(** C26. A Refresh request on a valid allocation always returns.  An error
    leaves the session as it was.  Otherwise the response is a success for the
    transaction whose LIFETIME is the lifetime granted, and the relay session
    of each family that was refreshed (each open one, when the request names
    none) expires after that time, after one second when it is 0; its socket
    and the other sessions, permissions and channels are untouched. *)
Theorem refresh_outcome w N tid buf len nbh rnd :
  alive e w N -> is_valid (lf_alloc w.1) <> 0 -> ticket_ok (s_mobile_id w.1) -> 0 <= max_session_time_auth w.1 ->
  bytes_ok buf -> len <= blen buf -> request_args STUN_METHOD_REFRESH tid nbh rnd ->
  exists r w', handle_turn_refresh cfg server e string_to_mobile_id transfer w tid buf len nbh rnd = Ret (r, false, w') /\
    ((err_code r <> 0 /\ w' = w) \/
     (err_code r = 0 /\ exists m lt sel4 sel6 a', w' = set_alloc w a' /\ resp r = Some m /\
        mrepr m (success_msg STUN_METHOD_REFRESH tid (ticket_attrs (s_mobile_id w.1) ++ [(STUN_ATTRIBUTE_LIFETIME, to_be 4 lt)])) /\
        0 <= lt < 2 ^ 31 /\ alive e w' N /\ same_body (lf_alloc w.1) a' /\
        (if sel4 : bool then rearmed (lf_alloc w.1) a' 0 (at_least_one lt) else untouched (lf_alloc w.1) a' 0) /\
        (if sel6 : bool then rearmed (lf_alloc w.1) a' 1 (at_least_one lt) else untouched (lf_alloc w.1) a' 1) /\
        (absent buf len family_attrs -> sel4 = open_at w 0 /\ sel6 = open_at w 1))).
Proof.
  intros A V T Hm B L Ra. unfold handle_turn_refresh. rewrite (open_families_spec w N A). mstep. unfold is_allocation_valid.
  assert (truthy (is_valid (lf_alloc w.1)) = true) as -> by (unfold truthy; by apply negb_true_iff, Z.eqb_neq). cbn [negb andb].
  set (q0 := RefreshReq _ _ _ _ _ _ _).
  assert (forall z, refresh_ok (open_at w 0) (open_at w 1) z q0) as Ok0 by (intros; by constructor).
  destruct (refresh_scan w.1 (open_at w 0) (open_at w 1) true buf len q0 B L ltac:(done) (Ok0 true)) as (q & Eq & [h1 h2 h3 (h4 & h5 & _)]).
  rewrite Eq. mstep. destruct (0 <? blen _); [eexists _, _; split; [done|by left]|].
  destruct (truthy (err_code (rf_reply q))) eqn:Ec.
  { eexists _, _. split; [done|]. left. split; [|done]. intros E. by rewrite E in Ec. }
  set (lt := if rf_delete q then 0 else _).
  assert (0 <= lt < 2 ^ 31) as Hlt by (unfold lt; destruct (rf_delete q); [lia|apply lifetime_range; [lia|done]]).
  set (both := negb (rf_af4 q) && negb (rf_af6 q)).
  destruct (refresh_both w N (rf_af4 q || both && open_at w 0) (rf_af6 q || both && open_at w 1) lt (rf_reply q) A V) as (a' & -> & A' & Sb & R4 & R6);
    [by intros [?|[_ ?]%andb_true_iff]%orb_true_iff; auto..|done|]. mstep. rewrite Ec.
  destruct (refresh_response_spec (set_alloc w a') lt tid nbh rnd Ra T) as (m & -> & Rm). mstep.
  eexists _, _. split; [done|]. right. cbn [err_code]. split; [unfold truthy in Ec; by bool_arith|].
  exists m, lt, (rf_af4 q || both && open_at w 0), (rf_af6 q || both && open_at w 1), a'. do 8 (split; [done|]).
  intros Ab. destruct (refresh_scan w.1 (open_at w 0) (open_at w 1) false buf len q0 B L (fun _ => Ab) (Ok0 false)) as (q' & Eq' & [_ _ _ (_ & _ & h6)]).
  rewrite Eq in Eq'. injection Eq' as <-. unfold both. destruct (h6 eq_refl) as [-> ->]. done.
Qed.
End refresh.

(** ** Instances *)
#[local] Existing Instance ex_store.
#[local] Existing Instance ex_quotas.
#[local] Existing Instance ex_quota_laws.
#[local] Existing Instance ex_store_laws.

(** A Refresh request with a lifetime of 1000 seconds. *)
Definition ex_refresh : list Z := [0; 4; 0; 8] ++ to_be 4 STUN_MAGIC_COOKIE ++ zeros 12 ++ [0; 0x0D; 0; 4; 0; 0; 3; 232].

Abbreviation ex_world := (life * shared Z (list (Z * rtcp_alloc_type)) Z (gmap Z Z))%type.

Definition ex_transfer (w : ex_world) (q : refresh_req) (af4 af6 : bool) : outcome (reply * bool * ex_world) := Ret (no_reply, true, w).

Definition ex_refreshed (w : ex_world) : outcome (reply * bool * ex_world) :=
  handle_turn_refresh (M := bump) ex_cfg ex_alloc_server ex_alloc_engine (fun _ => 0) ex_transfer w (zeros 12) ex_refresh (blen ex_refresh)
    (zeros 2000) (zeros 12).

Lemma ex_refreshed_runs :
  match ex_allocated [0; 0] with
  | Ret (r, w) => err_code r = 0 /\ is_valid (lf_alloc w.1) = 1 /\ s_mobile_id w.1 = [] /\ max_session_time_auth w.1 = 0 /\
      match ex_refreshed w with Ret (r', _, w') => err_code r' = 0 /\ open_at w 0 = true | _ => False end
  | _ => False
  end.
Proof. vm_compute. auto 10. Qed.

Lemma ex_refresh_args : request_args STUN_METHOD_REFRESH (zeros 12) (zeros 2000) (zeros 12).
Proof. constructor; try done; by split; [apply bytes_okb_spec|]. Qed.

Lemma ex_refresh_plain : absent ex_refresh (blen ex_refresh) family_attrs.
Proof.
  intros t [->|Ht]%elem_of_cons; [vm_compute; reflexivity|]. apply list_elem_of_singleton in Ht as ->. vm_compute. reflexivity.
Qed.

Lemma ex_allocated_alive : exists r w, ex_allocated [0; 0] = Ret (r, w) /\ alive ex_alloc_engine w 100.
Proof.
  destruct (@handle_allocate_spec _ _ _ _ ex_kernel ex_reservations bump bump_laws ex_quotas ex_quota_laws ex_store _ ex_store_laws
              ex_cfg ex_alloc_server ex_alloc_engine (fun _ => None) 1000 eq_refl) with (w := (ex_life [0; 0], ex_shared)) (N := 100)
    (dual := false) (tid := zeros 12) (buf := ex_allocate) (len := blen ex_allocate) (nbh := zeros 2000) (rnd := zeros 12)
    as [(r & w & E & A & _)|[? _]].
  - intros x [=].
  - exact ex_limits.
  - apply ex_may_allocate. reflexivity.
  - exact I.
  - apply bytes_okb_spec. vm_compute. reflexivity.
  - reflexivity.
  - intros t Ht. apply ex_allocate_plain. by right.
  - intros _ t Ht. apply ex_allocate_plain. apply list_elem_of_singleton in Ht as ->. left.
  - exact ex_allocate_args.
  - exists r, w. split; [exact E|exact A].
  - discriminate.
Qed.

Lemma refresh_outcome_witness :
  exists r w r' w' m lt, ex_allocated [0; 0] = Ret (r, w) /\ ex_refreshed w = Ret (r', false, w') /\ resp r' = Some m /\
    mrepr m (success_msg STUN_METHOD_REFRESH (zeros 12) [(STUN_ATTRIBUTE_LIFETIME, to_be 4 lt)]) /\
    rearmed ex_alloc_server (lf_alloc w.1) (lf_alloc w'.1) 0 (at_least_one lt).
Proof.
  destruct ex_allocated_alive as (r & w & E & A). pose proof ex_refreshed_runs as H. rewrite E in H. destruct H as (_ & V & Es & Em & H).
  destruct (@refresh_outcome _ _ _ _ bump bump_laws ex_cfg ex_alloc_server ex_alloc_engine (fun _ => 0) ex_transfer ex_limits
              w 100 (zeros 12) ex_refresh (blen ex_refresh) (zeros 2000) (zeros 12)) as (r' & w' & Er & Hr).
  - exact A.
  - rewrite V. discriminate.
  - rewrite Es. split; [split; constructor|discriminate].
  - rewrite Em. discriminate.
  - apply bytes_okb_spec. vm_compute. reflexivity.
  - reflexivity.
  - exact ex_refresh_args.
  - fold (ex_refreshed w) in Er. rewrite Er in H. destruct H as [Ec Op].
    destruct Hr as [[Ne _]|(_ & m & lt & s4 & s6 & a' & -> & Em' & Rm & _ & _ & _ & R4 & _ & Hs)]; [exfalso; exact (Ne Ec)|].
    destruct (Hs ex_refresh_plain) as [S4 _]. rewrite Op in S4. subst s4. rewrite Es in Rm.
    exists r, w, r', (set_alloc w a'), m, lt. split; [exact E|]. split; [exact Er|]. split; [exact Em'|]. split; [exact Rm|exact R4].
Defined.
----------
INSTRUCTIONS FOR THE TASK: What you return must be the lines above that run from the line with "0 <= lt < 2 ^ 31 /\" to the line with "(if sel6 : bool", inclusive, each copied exactly.

COMPLETED TASK:
        0 <= lt < 2 ^ 31 /\ alive e w' N /\ same_body (lf_alloc w.1) a' /\
        (if sel4 : bool then rearmed (lf_alloc w.1) a' 0 (at_least_one lt) else untouched (lf_alloc w.1) a' 0) /\
        (if sel6 : bool then rearmed (lf_alloc w.1) a' 1 (at_least_one lt) else untouched (lf_alloc w.1) a' 1) /\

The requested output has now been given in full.